[Collected data]
(* ===== verification/InputRefine.v ===== *)
(** The character stream of the lexer, [InputStream], is the stream of bytes of
    [CharStreams] seen as the list of characters that are left. *)
From S2P Require Import Prelude.
From S2P Require Import CppString.
From S2P Require Import CyclicDFA.
From S2P Require Import InputStream.
From S2P Require Import ConvertUTF.
From S2P Require Import RtString.
From S2P Require Import CharStreams.

Definition codes (l : str) : list Z := (λ c, Z.of_nat (nat_of_ascii c)) <$> l.

(** The pointer [p] into [d] stands for the characters [l] that are left there. *)
Definition points (d l : str) (p : Z) : Prop := ∃ pre, d = pre ++ l ∧ p = Z.of_nat (length pre).

(** A place in the input: the characters left, the line, its start, the position. *)
Record same_place (d : str) (l cl : str) (ln cp p pcl pln pcp : Z) : Prop := {
  sp_next : points d l p;
  sp_line : pln = ln;
  sp_current : points d cl pcl;
  sp_position : pcp = cp;
  sp_line_bound : 1 ≤ ln ≤ 1 + p;
  sp_position_bound : -1 ≤ cp ≤ p
}.
Definition same_state (d : str) (a : InputStream.LEX_STATE) (b : CharStreams.LEX_STATE) : Prop :=
  same_place d (InputStream.st_nextChar a) (InputStream.st_currentLine a) (InputStream.st_line a)
    (InputStream.st_charPositionInLine a) (CharStreams.st_nextChar b) (CharStreams.st_currentLine b)
    (CharStreams.st_line b) (CharStreams.st_charPositionInLine b).

Record refines (a : InputStream.INPUT_STREAM) (b : CharStreams.INPUT_STREAM) : Prop := {
  rf_data : ∃ tail, CharStreams.data b = codes (InputStream.data a) ++ tail;
  rf_size : sizeBuf b = Z.of_nat (length (InputStream.data a));
  rf_small : sizeBuf b < 2 ^ 31 - 1;
  rf_place : same_place (InputStream.data a) (InputStream.nextChar a) (InputStream.currentLine a)
    (InputStream.line a) (InputStream.charPositionInLine a) (CharStreams.nextChar b) (CharStreams.currentLine b)
    (CharStreams.line b) (CharStreams.charPositionInLine b);
  rf_newline : newlineChar b = 10;
  rf_markers : Forall2 (same_state (InputStream.data a)) (InputStream.markers a) (CharStreams.markers b);
  rf_depth : CharStreams.markDepth b = InputStream.markDepth a;
  rf_depth_bound : 0 ≤ InputStream.markDepth a ≤ Z.of_nat (length (InputStream.markers a));
  rf_la : LA_fn b = antlr38BitLA;
  rf_consume : consume_fn b = antlr38BitConsume
}.

Lemma points_bound d l p : points d l p → 0 ≤ p ∧ p + Z.of_nat (length l) = Z.of_nat (length d).
Proof. intros (pre & -> & ->). rewrite length_app. lia. Qed.
Lemma points_byte a b tail l p i c :
  CharStreams.data b = codes (InputStream.data a) ++ tail → points (InputStream.data a) l p → l !! i = Some c →
  byte_at b (p + Z.of_nat i) = Ok (Z.of_nat (nat_of_ascii c)).
Proof.
  intros Hd (pre & Hp & ->) Hi. unfold byte_at. apply index_lookup; [lia|].
  replace (Z.to_nat _) with (length pre + i)%nat by lia. rewrite Hd, Hp. unfold codes.
  rewrite fmap_app, <-app_assoc, lookup_app_r by (rewrite length_fmap; lia). rewrite length_fmap.
  replace (length pre + i - length pre)%nat with i by lia. apply lookup_app_l_Some.
  by rewrite list_lookup_fmap, Hi.
Qed.
Lemma same_place_cons d c l cl ln cp p pcl pln pcp :
  same_place d (c :: l) cl ln cp p pcl pln pcp →
  points d l (p + 1) ∧ same_place d l l (ln + 1) 0 (p + 1) (p + 1) (ln + 1) 0 ∧
  same_place d l cl ln (cp + 1) (p + 1) pcl ln (cp + 1).
Proof.
  intros [(pre & Hd & ->) -> Hc -> Hl Hp]. assert (Hn : points d l (Z.of_nat (length pre) + 1)).
  { exists (pre ++ [c]). rewrite <-app_assoc, length_app. split; [done|]. cbn. lia. }
  split; [done|]. split; split; try done; lia.
Qed.

(** [istream->_LA]: the end of the stream is -1 as a signed number. *)
Lemma LA_refines big a b i :
  refines a b → (0 < i)%nat → CharStreams.LA big b (Z.of_nat i) = Ok (u32 (InputStream.LA (Z.of_nat i) a)).
Proof.
  intros H Hi. destruct (rf_data _ _ H) as [tail Hd]. unfold CharStreams.LA, InputStream.LA.
  rewrite (rf_la _ _ H). unfold look8. rewrite (rf_size _ _ H).
  pose proof (sp_next _ _ _ _ _ _ _ _ _ (rf_place _ _ H)) as Hp. destruct (points_bound _ _ _ Hp) as [Hp1 Hp2].
  destruct (InputStream.nextChar a !! Z.to_nat (Z.of_nat i - 1)) as [c|] eqn:Hc.
  - apply lookup_lt_Some in Hc as Hlt. rewrite <-Hp2.
    destruct (Z.leb_spec (CharStreams.nextChar b + Z.of_nat (length (InputStream.nextChar a)))
      (CharStreams.nextChar b + Z.of_nat i - 1)); [lia|].
    replace (CharStreams.nextChar b + Z.of_nat i - 1)
      with (CharStreams.nextChar b + Z.of_nat (Z.to_nat (Z.of_nat i - 1))) by lia.
    rewrite (points_byte _ _ _ _ _ _ _ Hd Hp Hc). cbn [mbind outcome_bind].
    pose proof (nat_ascii_bounded c). rewrite u32_small by lia. done.
  - apply lookup_ge_None_1 in Hc. rewrite <-Hp2.
    destruct (Z.leb_spec (CharStreams.nextChar b + Z.of_nat (length (InputStream.nextChar a)))
      (CharStreams.nextChar b + Z.of_nat i - 1)); [done|lia].
Qed.

Lemma newline_code c : (Z.of_nat (nat_of_ascii c) =? 10) = bool_decide (c = nl).
Proof.
  case_bool_decide as E; [by subst|]. apply Z.eqb_neq. intros Hc. apply E.
  rewrite <-(ascii_nat_embedding c). by replace (nat_of_ascii c) with 10%nat by lia.
Qed.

» **WORK INSTRUCTIONS**:
Give back each entry so that it matches the original word for word.

» **EXERCISE RESULT**:
(* ===== verification/InputRefine.v ===== *)
(** The character stream of the lexer, [InputStream], is the stream of bytes of
    [CharStreams] seen as the list of characters that are left. *)
From S2P Require Import Prelude.
From S2P Require Import CppString.
From S2P Require Import CyclicDFA.
From S2P Require Import InputStream.
From S2P Require Import ConvertUTF.
From S2P Require Import RtString.
From S2P Require Import CharStreams.

Definition codes (l : str) : list Z := (λ c, Z.of_nat (nat_of_ascii c)) <$> l.

(** The pointer [p] into [d] stands for the characters [l] that are left there. *)
Definition points (d l : str) (p : Z) : Prop := ∃ pre, d = pre ++ l ∧ p = Z.of_nat (length pre).

(** A place in the input: the characters left, the line, its start, the position. *)
Record same_place (d : str) (l cl : str) (ln cp p pcl pln pcp : Z) : Prop := {
  sp_next : points d l p;
  sp_line : pln = ln;
  sp_current : points d cl pcl;
  sp_position : pcp = cp;
  sp_line_bound : 1 ≤ ln ≤ 1 + p;
  sp_position_bound : -1 ≤ cp ≤ p
}.
Definition same_state (d : str) (a : InputStream.LEX_STATE) (b : CharStreams.LEX_STATE) : Prop :=
  same_place d (InputStream.st_nextChar a) (InputStream.st_currentLine a) (InputStream.st_line a)
    (InputStream.st_charPositionInLine a) (CharStreams.st_nextChar b) (CharStreams.st_currentLine b)
    (CharStreams.st_line b) (CharStreams.st_charPositionInLine b).

Record refines (a : InputStream.INPUT_STREAM) (b : CharStreams.INPUT_STREAM) : Prop := {
  rf_data : ∃ tail, CharStreams.data b = codes (InputStream.data a) ++ tail;
  rf_size : sizeBuf b = Z.of_nat (length (InputStream.data a));
  rf_small : sizeBuf b < 2 ^ 31 - 1;
  rf_place : same_place (InputStream.data a) (InputStream.nextChar a) (InputStream.currentLine a)
    (InputStream.line a) (InputStream.charPositionInLine a) (CharStreams.nextChar b) (CharStreams.currentLine b)
    (CharStreams.line b) (CharStreams.charPositionInLine b);
  rf_newline : newlineChar b = 10;
  rf_markers : Forall2 (same_state (InputStream.data a)) (InputStream.markers a) (CharStreams.markers b);
  rf_depth : CharStreams.markDepth b = InputStream.markDepth a;
  rf_depth_bound : 0 ≤ InputStream.markDepth a ≤ Z.of_nat (length (InputStream.markers a));
  rf_la : LA_fn b = antlr38BitLA;
  rf_consume : consume_fn b = antlr38BitConsume
}.

Lemma points_bound d l p : points d l p → 0 ≤ p ∧ p + Z.of_nat (length l) = Z.of_nat (length d).
Proof. intros (pre & -> & ->). rewrite length_app. lia. Qed.
Lemma points_byte a b tail l p i c :
  CharStreams.data b = codes (InputStream.data a) ++ tail → points (InputStream.data a) l p → l !! i = Some c →
  byte_at b (p + Z.of_nat i) = Ok (Z.of_nat (nat_of_ascii c)).
Proof.
  intros Hd (pre & Hp & ->) Hi. unfold byte_at. apply index_lookup; [lia|].
  replace (Z.to_nat _) with (length pre + i)%nat by lia. rewrite Hd, Hp. unfold codes.
  rewrite fmap_app, <-app_assoc, lookup_app_r by (rewrite length_fmap; lia). rewrite length_fmap.
  replace (length pre + i - length pre)%nat with i by lia. apply lookup_app_l_Some.
  by rewrite list_lookup_fmap, Hi.
Qed.
Lemma same_place_cons d c l cl ln cp p pcl pln pcp :
  same_place d (c :: l) cl ln cp p pcl pln pcp →
  points d l (p + 1) ∧ same_place d l l (ln + 1) 0 (p + 1) (p + 1) (ln + 1) 0 ∧
  same_place d l cl ln (cp + 1) (p + 1) pcl ln (cp + 1).
Proof.
  intros [(pre & Hd & ->) -> Hc -> Hl Hp]. assert (Hn : points d l (Z.of_nat (length pre) + 1)).
  { exists (pre ++ [c]). rewrite <-app_assoc, length_app. split; [done|]. cbn. lia. }
  split; [done|]. split; split; try done; lia.
Qed.

(** [istream->_LA]: the end of the stream is -1 as a signed number. *)
Lemma LA_refines big a b i :
  refines a b → (0 < i)%nat → CharStreams.LA big b (Z.of_nat i) = Ok (u32 (InputStream.LA (Z.of_nat i) a)).
Proof.
  intros H Hi. destruct (rf_data _ _ H) as [tail Hd]. unfold CharStreams.LA, InputStream.LA.
  rewrite (rf_la _ _ H). unfold look8. rewrite (rf_size _ _ H).
  pose proof (sp_next _ _ _ _ _ _ _ _ _ (rf_place _ _ H)) as Hp. destruct (points_bound _ _ _ Hp) as [Hp1 Hp2].
  destruct (InputStream.nextChar a !! Z.to_nat (Z.of_nat i - 1)) as [c|] eqn:Hc.
  - apply lookup_lt_Some in Hc as Hlt. rewrite <-Hp2.
    destruct (Z.leb_spec (CharStreams.nextChar b + Z.of_nat (length (InputStream.nextChar a)))
      (CharStreams.nextChar b + Z.of_nat i - 1)); [lia|].
    replace (CharStreams.nextChar b + Z.of_nat i - 1)
      with (CharStreams.nextChar b + Z.of_nat (Z.to_nat (Z.of_nat i - 1))) by lia.
    rewrite (points_byte _ _ _ _ _ _ _ Hd Hp Hc). cbn [mbind outcome_bind].
    pose proof (nat_ascii_bounded c). rewrite u32_small by lia. done.
  - apply lookup_ge_None_1 in Hc. rewrite <-Hp2.
    destruct (Z.leb_spec (CharStreams.nextChar b + Z.of_nat (length (InputStream.nextChar a)))
      (CharStreams.nextChar b + Z.of_nat i - 1)); [done|lia].
Qed.

Lemma newline_code c : (Z.of_nat (nat_of_ascii c) =? 10) = bool_decide (c = nl).
Proof.
  case_bool_decide as E; [by subst|]. apply Z.eqb_neq. intros Hc. apply E.
  rewrite <-(ascii_nat_embedding c). by replace (nat_of_ascii c) with 10%nat by lia.
Qed.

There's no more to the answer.